Thursday, January 19, 2012

"Don't sleep with that window open over your head!"

We've all heard stories from our parents describing why it is that we should not expose ourselves to bad weather without the proper attire to avoid becoming ill.  "Don't walk barefoot around the cold floor of the house...cover your head from the rain...wear a sweater when going in and out of the house at nights...don't stand in front of that fan...take off those wet clothes..." are all among the many bits of wisdom we all tend to ignore in our youth and figure are hocus pocus elderly advice.  All it takes is a one time incident of getting sick after not following their advice to begin to integrate their voodoo wisdom into our own fundamental logic to hand down to our own children.  I for one am not really sure which one of the rules I broke this time that has led me to get bronchitis in one lung and pneumonia in the other, but I am sure that if I trace it back I probably did something I had been warned by my mother a million times not to do in the past.  Today, after a week of a constant fever between 101 and 103, a miserable cough, shortness of breath, and a good amount of pain in my chest, I find myself pondering how not breaking one of the dozens of rules that I was taught as a child could of saved me from all this misery.  See, even as an adult I still manage to not listen to what's good for me!
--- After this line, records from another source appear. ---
(** Bytes of the [default:] case are appended while the array has room
    and dropped afterwards. *)
Lemma get_cmd_after_type (bs : list ascii) :
  forall (line pad : list ascii) (rest : list input_event) (w : world),
    Forall plain bs -> length (line ++ pad) = capacity ->
    stdin w = keys bs ++ rest ->
    get_cmd_after (length bs) (editing line pad) w =
      Some (editing (line ++ firstn (length pad) bs)
                    (skipn (length (firstn (length pad) bs)) pad),
            {| tty := tty w; stdin := rest;
               stdout := stdout w ++ firstn (length pad) bs |}).
Proof.
  induction bs as [|c bs IH]; intros line pad rest w Hbs Hlen Hw.
  - rewrite firstn_nil, !app_nil_r. simpl in Hw |- *.
    now rewrite <- Hw, world_eta.
  - inversion Hbs as [|? ? Hc Hbs']; subst.
    cbn [length get_cmd_after].
    rewrite (get_cmd_iter_editing (-1) 1 c line pad w (set_stdin w (keys bs ++ rest)));
      [ | now apply read_key | discriminate | assumption | assumption ].
    destruct pad as [|x pad'].
    + rewrite (IH line [] rest) by (assumption || reflexivity).
      reflexivity.
    + rewrite (IH (line ++ [c]) pad' rest);
        [ | assumption | rewrite !length_app in *; cbn [length] in *; lia | reflexivity ].
      cbn [length firstn skipn printf set_stdin tty stdin stdout].
      now rewrite <- !app_assoc.
Qed.

(** At the end of the stream [read] returns 0 and [c] keeps the NUL it
    was reset to: the pass appends that NUL like any byte, and the loop
    goes round again with the stream still closed. *)
Lemma get_cmd_after_closed (n : nat) :
  forall (line pad : list ascii) (w : world),
    length (line ++ pad) = capacity -> stdin w = [] ->
    get_cmd_after n (editing line pad) w =
      Some (editing (line ++ repeat NUL (Nat.min n (length pad)))
                    (skipn (Nat.min n (length pad)) pad),
            printf (repeat NUL (Nat.min n (length pad))) w).
Proof.
  induction n as [|n IH]; intros line pad w Hlen Hw.
  - cbn [Nat.min repeat skipn get_cmd_after]. rewrite app_nil_r.
    unfold printf. now rewrite app_nil_r, world_eta.
  - cbn [get_cmd_after].
    rewrite (get_cmd_iter_editing (-1) 0 NUL line pad w w);
      [ | now apply read_closed | discriminate | exact plain_NUL | assumption ].
    destruct pad as [|x pad'].
    + rewrite (IH line [] w) by assumption.
      rewrite !Nat.min_0_r. reflexivity.
    + rewrite (IH (line ++ [NUL]) pad');
        [ | rewrite !length_app in *; cbn [length] in *; lia | exact Hw ].
      cbn [length Nat.min repeat skipn].
      unfold printf; cbn [tty stdin stdout].
      now rewrite <- !app_assoc.
Qed.

(** ** The loop as a whole *)

Lemma get_cmd_loop_after (n : nat) :
  forall (k : nat) (e e' : editor) (w w' : world),
    get_cmd_after n e w = Some (e', w') ->
    get_cmd_loop (n + k) (-1) e w = get_cmd_loop k (-1) e' w'.
Proof.
  induction n as [|n IH]; intros k e e' w w' Hn; simpl in Hn |- *.
  - now inversion Hn.
  - destruct (get_cmd_iter (-1) e w) as [e1 w1|]; [|discriminate].
    now apply IH.
Qed.

Lemma get_cmd_loop_still_running (n : nat) :
  forall (e : editor) (w : world),
    get_cmd_after n e w <> None -> get_cmd_loop n (-1) e w = None.
Proof.
  induction n as [|n IH]; intros e w Hn; simpl in Hn |- *; [reflexivity|].
  destruct (get_cmd_iter (-1) e w) as [e1 w1|]; [|contradiction].
  now apply IH.
Qed.

(** ** Invariants of the loop *)

Lemma aligned_init (buf : list ascii) : aligned (editor_init buf).
Proof. unfold aligned, DEFAULT_CMD_MAXLEN. simpl. lia. Qed.

(** A pass that goes round again has met a byte of the [default:] case. *)
Lemma get_cmd_iter_next (s : Z) (e e' : editor) (w w' : world) :
  get_cmd_iter s e w = Next e' w' ->
  exists r c w1, read NUL w = (r, c, w1) /\ r <> -1 /\ plain c.
Proof.
  unfold get_cmd_iter.
  destruct (read NUL w) as [[r c] w1].
  rewrite case_ctrl_c, case_ctrl_d, case_enter.
  destruct (Z.eqb_spec r (-1)); [discriminate|].
  destruct (Ascii.eqb_spec c ETX); [discriminate|].
  destruct (Ascii.eqb_spec c EOT); [discriminate|].
  destruct (Ascii.eqb_spec c CR); [discriminate|].
  intros _. exists r, c, w1. repeat split; assumption.
Qed.

(** Leaving through [EXIT] does not touch the buffer or the indices. *)
Lemma get_cmd_iter_exit (s s' : Z) (e e' : editor) (w w' : world) :
  get_cmd_iter s e w = Exit s' e' w' -> e' = e.
Proof.
  unfold get_cmd_iter.
  destruct (read NUL w) as [[r c] w1].
  repeat match goal with
         | |- context [if ?b then _ else _] => destruct b
         end;
    try destruct (insert_char c e w1); intros Heq; now inversion Heq.
Qed.

Lemma get_cmd_iter_aligned (s : Z) (e e' : editor) (w w' : world) :
  aligned e -> get_cmd_iter s e w = Next e' w' ->
  aligned e' /\ length (p_cmd e') = length (p_cmd e).
Proof.
  intros [Hidx Hlen] Hnext.
  destruct (get_cmd_iter_next _ _ _ _ _ Hnext) as (r & c & w1 & Hread & Hr & Hc).
  rewrite (get_cmd_iter_default s r c e w w1) in Hnext by assumption.
  destruct (Z.geb_spec (cmd_len e) DEFAULT_CMD_MAXLEN).
  - inversion Hnext; subst. now repeat split.
  - rewrite insert_char_at_end in Hnext by lia.
    inversion Hnext; subst; cbn [fst p_cmd cmd_len cmd_idx].
    unfold aligned; cbn [p_cmd cmd_len cmd_idx].
    rewrite length_store. repeat split; lia.
Qed.

Lemma get_cmd_after_aligned (n : nat) :
  forall (e e' : editor) (w w' : world),
    aligned e -> get_cmd_after n e w = Some (e', w') ->
    aligned e' /\ length (p_cmd e') = length (p_cmd e).
Proof.
  induction n as [|n IH]; intros e e' w w' He Hn; simpl in Hn.
  - inversion Hn; subst. now split.
  - destruct (get_cmd_iter (-1) e w) as [e1 w1|] eqn:Hiter; [|discriminate].
    destruct (get_cmd_iter_aligned _ _ _ _ _ He Hiter) as [He1 Hl1].
    destruct (IH _ _ _ _ He1 Hn) as [He' Hl']. split; [assumption | congruence].
Qed.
The story goes that my great grandparents after migrating from the Spanish Canary Islands had acquired a great deal of land in the beautiful island of Puerto Rico.  In those days it was customary for brothers and sisters to own adjacent properties, and with large size families this meant hundreds of acres needed to be crossed before you could leave a family name behind in order to cross the boundaries of other islanders that were not related to you.  Most of the wealth was measured on how much land and animals you owned and very little value was given to cash at hand.  When the need for money became real, the sale of land was the typical outcome to solve the shortage.  Times were tough and owning land to cultivate or raise animals was a major source of income that typically separated social classes, plus it had the added benefit of being able to feed your own family too.  There was no electricity, plumbing was non-existent forcing the young and able to make multiple daily trips to water wells, and sanitation was all about outhouses at the time.  In those days, becoming ill was an ordeal of great magnitude to contend with since hospitals were not in abundance and it was all about having to make arrangements for a doctor to come to your home on horse to treat whomever was ill.  Medical supplies were scarce and treatments were extremely costly.  Dysentery, tuberculosis, and pneumonia were the three major culprits in life expectancy being so low for the families of those times.  My maternal great grandmother caught pneumonia and every effort was made to heal her and bring her back to health.  Land was sold to pay for medical attention and her medications and just a few weeks after fully recovering, one night she stepped up to close an open window so the rain would not come inside their home, and this single exposure to the inclement weather caused a relapse on her recovery provoking a double pneumonia that lead to her eventual death shortly after.

This is just one of the tales from my mother's side of the family that instantly changed the behavior of every single descendant from there on to never approach an open window during the night without making sure adequate clothing was worn for such a trivial task.  It stuck and it made an impact so deep in my family tree that I can guarantee that at least up to my branch, every descendant has been properly briefed on the correct protocol of window closing during the night when it's raining.  This all sounds simple enough, yet I know as well as you do that our family culture is a great influence in not just our belief system, but also some of the most trivial decisions we make day to day.  The way we greet our elders asking for their blessings, the pause we make before answering simple questions while our brains evaluate the most adequate response for the occassion, even the level of eye contact that we project when casually conversing with other people are all part of our heritage.  The truth is that I believe that very little is truly random and that the majority of our day to day interactions and behavior are a sweet mix of our culture, family values, and inherited personalities.  Tone of voice, volume, expressive demeanor are just a few of those traits that can probably be traced back through our family tree.  Yet is it not also true that each one of us are so very different from our brothers and sisters too?  Some quiet and shy, others loud, expressive and outspoken.  Beautiful, is it not, the apparently random texture that covers our children and also the common river of our genes that run deep inside them?

Most of all I like being aware of all of this that I write about above.  It warms my heart when I am able to remember the tales of my ancestors in order for me to pass them down to my own kids.  It humbles me when I get sick after doing something dumb like sleeping with the window open above my head during a cold night, even though I must of heard my parents warn me so many times to not do this when I was a child.  It amazes me when I hear a friend tell me how much alike my oldest son looks like me, even though when I peek at his pictures I am freaked out not to be able to see the resemblance myself.  All of these things force me into a quiet contemplation of trying to figure out "why" this is all so, but I eventually discover that the real answer behind it all is a beauitful thing called "life."